- Work request
Copy each line containing the word "match" from the records that follow, please.

- Records for processing
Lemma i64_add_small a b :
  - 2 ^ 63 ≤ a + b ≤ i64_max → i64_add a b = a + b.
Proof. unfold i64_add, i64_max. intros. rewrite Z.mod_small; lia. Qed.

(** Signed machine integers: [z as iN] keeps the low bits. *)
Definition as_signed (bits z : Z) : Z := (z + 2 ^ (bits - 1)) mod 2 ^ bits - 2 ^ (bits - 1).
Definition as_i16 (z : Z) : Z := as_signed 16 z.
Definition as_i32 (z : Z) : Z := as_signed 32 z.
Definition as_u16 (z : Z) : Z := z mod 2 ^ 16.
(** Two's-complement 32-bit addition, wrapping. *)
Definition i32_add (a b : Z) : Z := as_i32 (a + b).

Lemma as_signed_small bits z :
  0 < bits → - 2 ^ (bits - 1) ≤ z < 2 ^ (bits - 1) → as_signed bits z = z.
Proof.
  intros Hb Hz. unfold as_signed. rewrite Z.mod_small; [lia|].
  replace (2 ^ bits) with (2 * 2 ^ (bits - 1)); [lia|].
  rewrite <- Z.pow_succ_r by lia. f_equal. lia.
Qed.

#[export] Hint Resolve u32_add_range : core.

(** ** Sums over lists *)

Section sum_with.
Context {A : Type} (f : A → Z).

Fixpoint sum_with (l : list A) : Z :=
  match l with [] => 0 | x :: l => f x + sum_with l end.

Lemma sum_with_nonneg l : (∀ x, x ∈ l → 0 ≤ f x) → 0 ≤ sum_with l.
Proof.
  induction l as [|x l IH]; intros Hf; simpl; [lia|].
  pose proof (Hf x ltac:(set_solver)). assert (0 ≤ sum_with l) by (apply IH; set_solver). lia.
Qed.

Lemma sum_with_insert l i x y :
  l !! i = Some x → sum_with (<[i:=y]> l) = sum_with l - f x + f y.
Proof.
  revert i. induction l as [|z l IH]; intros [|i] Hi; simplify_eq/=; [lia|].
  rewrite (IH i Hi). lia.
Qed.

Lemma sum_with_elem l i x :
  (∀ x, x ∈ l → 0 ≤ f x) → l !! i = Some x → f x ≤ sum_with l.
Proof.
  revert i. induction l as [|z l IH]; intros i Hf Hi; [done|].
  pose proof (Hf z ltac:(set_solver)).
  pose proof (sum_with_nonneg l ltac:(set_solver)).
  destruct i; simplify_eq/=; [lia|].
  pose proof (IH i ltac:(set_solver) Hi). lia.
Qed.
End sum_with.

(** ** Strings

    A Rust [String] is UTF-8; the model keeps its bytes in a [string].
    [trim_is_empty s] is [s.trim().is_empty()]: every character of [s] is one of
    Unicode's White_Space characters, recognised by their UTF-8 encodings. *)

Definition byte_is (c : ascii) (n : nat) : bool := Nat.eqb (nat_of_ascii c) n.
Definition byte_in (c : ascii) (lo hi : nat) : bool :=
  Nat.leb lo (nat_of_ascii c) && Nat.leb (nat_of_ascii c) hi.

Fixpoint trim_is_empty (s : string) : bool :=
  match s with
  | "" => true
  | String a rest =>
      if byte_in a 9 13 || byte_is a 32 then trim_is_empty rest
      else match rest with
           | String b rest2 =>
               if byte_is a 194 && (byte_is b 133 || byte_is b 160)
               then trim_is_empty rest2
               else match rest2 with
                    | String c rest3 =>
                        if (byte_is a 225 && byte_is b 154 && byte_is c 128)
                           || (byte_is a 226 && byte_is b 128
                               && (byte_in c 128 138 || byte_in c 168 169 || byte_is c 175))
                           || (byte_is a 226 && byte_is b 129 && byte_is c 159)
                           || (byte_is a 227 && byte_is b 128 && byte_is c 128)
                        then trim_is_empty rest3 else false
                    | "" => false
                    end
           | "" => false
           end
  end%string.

* * *

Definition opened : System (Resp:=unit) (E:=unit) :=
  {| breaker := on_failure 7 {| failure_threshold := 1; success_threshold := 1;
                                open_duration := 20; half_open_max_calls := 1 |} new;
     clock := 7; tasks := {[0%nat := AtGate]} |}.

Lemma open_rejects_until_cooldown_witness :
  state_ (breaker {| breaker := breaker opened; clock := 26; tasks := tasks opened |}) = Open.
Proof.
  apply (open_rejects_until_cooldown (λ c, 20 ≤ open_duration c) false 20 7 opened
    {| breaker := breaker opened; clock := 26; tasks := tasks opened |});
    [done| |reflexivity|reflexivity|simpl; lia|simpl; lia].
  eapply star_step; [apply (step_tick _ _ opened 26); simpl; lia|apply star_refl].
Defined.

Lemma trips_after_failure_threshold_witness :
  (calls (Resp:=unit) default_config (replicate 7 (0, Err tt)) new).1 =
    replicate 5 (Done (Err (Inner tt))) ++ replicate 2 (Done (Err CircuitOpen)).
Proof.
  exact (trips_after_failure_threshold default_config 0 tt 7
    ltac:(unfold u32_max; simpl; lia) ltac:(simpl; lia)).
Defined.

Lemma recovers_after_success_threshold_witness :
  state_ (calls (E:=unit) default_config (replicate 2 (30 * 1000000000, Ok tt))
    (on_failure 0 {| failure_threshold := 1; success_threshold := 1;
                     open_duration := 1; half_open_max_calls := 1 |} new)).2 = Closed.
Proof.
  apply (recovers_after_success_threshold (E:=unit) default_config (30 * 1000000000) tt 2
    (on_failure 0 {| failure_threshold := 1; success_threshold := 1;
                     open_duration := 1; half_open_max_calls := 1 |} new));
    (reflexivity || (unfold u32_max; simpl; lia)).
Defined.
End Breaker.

- Answer section
  match l with [] => 0 | x :: l => f x + sum_with l end.
  match s with
      else match rest with
               else match rest2 with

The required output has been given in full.